++++ Records to use

(* ===== verification/CodecRead.v ===== *)
(** * The document format: what reads back

    The policy sets the format can represent, and that reading a document the encoder
    built gives the value it was built from, without a report, for constants, operands,
    conditions, challenges and whole documents. *)
From Stdlib Require Import Ascii.
From S2P Require Import Prelude GoLib Policy Cel Validate Text Strconv Encode FloatText Decode.
Import Strings.

(** ** Representable values

    Which instants and which approver sets are taken is a parameter of the definitions:
    the reader produces more of both than the writer can write. *)

Definition is_type (t u : Typ) : bool := bool_decide (t = u).

Section shape.
Context (instant : Time.t → bool) (form : ApproverSet → bool).

Definition scalar_shape (t : Typ) (v : value) : bool :=
  match v with
  | VBool _ => is_type t TypeBool
  | VInt n => is_type t TypeInt && int64 n
  | VDouble f => is_type t TypeDouble && canonical f
  | VString _ => is_type t TypeString
  | VTime x => is_type t TypeTimestamp && instant x
  | VDuration d => is_type t TypeDuration && int64 d
  | _ => false
  end.

Definition literal_shape (l : Literal) : bool :=
  if IsList (lit_Type l) then
    match lit_Data l with
    | VList items => IsScalar (Elem (lit_Type l)) && forallb (scalar_shape (Elem (lit_Type l))) items
    | _ => false
    end
  else scalar_shape (lit_Type l) (lit_Data l).

Definition no_dot (s : string) : bool := forallb (λ a, negb (bool_decide (a = "."%char))) (bytes s).

Fixpoint operand_shape (o : Operand) : bool :=
  match o with
  | FieldRef r _ => bool_decide (proper r) && no_dot (spelling r)
  | SourceRef _ args => forallb operand_shape args
  | Lit l => literal_shape l
  | OperandNil => false
  end.

Definition reference_shape (o : Operand) : bool := is_Reference o && operand_shape o.

Fixpoint condition_shape (n : Node) : bool :=
  match n with
  | Logic op ops =>
      (if bool_decide (op = LogicNot) then (length ops =? 1)%nat else contains [LogicAll; LogicAny] op) && forallb condition_shape ops
  | Compare l op r => reference_shape l && bool_decide (proper op) && operand_shape r
  | Member l c _ => reference_shape l && operand_shape c
  | NodeNil => false
  end.

Definition approvers_shape (a : ApproverSet) : bool :=
  form a && match as_Source a with Some (_, args) => forallb operand_shape args | None => true end.

Definition challenge_shape (c : Challenge) : bool :=
  match c with
  | CQuorum q => int64 (q_Threshold q) && approvers_shape (q_Approvers q)
  | CMFA m => bool_decide (proper (mfa_Mode m))
  | CDelay d => int64 (d_Duration d) && match d_CancellableBy d with Some a => approvers_shape a | None => true end
  | CExternal _ => true
  end.

Definition policy_shape (p : Policy) : bool :=
  match p_Condition p with NodeNil => true | c => condition_shape c end && forallb challenge_shape (p_Challenges p).

Definition source_ok (s : SourceDecl) : bool := bool_decide (proper (src_Kind s)) && bool_decide (proper (src_OnError s)).

Definition set_shape (s : PolicySet) : bool :=
  forallb source_ok (sch_Sources (set_Schema s)) && forallb policy_shape (set_Policies s).
End shape.

(** A year of four digits. *)
Definition four_digit_year (x : Time.t) : bool := ((0 <=? year x) && (year x <=? 9999))%Z.
(* ===== verification/PolicyCodec.v ===== *)
(** * The policy document format

    The codec of internal/policy/codec.go as the [Codec] the policy store, the stored
    deltas and the file apply are written against, and what it guarantees: a set it can
    represent reads back as its normal form, a set that was loaded survives being
    stored, and the set in force, planned against itself, asks for no change. *)
From Stdlib Require Import Ascii.
From S2P Require Import Prelude GoLib Policy Cel Validate ValidateSpec Delta PolicyStore ApplyPlan ApplyPlanSpec.
From S2P Require Import Text Strconv Encode FloatText Decode CodecRead DecodeShape.
Import Strings.

(** [hash] is the SHA-256 of a document in hex. *)
Definition policy_codec `{GoFmt, YamlText} (hash : string → string) : Codec := {|
  PolicyStore.Marshal := Encode;
  PolicyStore.DecodeWithLimits limits doc := match decode_with_limits limits doc with inl s => Ok s | inr _ => Err [] end;
  PolicyStore.content_hash := hash |}.

(** A text within the size limit. *)
Definition fits (limits : Limits) (doc : string) : Prop := is_Some (readCapped doc (lm_MaxDocumentBytes limits)).

Lemma fits_read limits doc : fits limits doc → readCapped doc (lm_MaxDocumentBytes limits) = Some doc.
Proof. unfold fits, readCapped. intros Hf. destruct (_ <=? _)%Z; [done|]. destruct (_ <? _)%Z; [by destruct Hf|done]. Qed.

++++++++

▶ Work required
The output should be exactly the lines above from the line containing "Context (instant : Time.t" to the line containing "(proper (mfa_Mode m))", inclusive, with no other lines.

▶ Exercise result
Context (instant : Time.t → bool) (form : ApproverSet → bool).

Definition scalar_shape (t : Typ) (v : value) : bool :=
  match v with
  | VBool _ => is_type t TypeBool
  | VInt n => is_type t TypeInt && int64 n
  | VDouble f => is_type t TypeDouble && canonical f
  | VString _ => is_type t TypeString
  | VTime x => is_type t TypeTimestamp && instant x
  | VDuration d => is_type t TypeDuration && int64 d
  | _ => false
  end.

Definition literal_shape (l : Literal) : bool :=
  if IsList (lit_Type l) then
    match lit_Data l with
    | VList items => IsScalar (Elem (lit_Type l)) && forallb (scalar_shape (Elem (lit_Type l))) items
    | _ => false
    end
  else scalar_shape (lit_Type l) (lit_Data l).

Definition no_dot (s : string) : bool := forallb (λ a, negb (bool_decide (a = "."%char))) (bytes s).

Fixpoint operand_shape (o : Operand) : bool :=
  match o with
  | FieldRef r _ => bool_decide (proper r) && no_dot (spelling r)
  | SourceRef _ args => forallb operand_shape args
  | Lit l => literal_shape l
  | OperandNil => false
  end.

Definition reference_shape (o : Operand) : bool := is_Reference o && operand_shape o.

Fixpoint condition_shape (n : Node) : bool :=
  match n with
  | Logic op ops =>
      (if bool_decide (op = LogicNot) then (length ops =? 1)%nat else contains [LogicAll; LogicAny] op) && forallb condition_shape ops
  | Compare l op r => reference_shape l && bool_decide (proper op) && operand_shape r
  | Member l c _ => reference_shape l && operand_shape c
  | NodeNil => false
  end.

Definition approvers_shape (a : ApproverSet) : bool :=
  form a && match as_Source a with Some (_, args) => forallb operand_shape args | None => true end.

Definition challenge_shape (c : Challenge) : bool :=
  match c with
  | CQuorum q => int64 (q_Threshold q) && approvers_shape (q_Approvers q)
  | CMFA m => bool_decide (proper (mfa_Mode m))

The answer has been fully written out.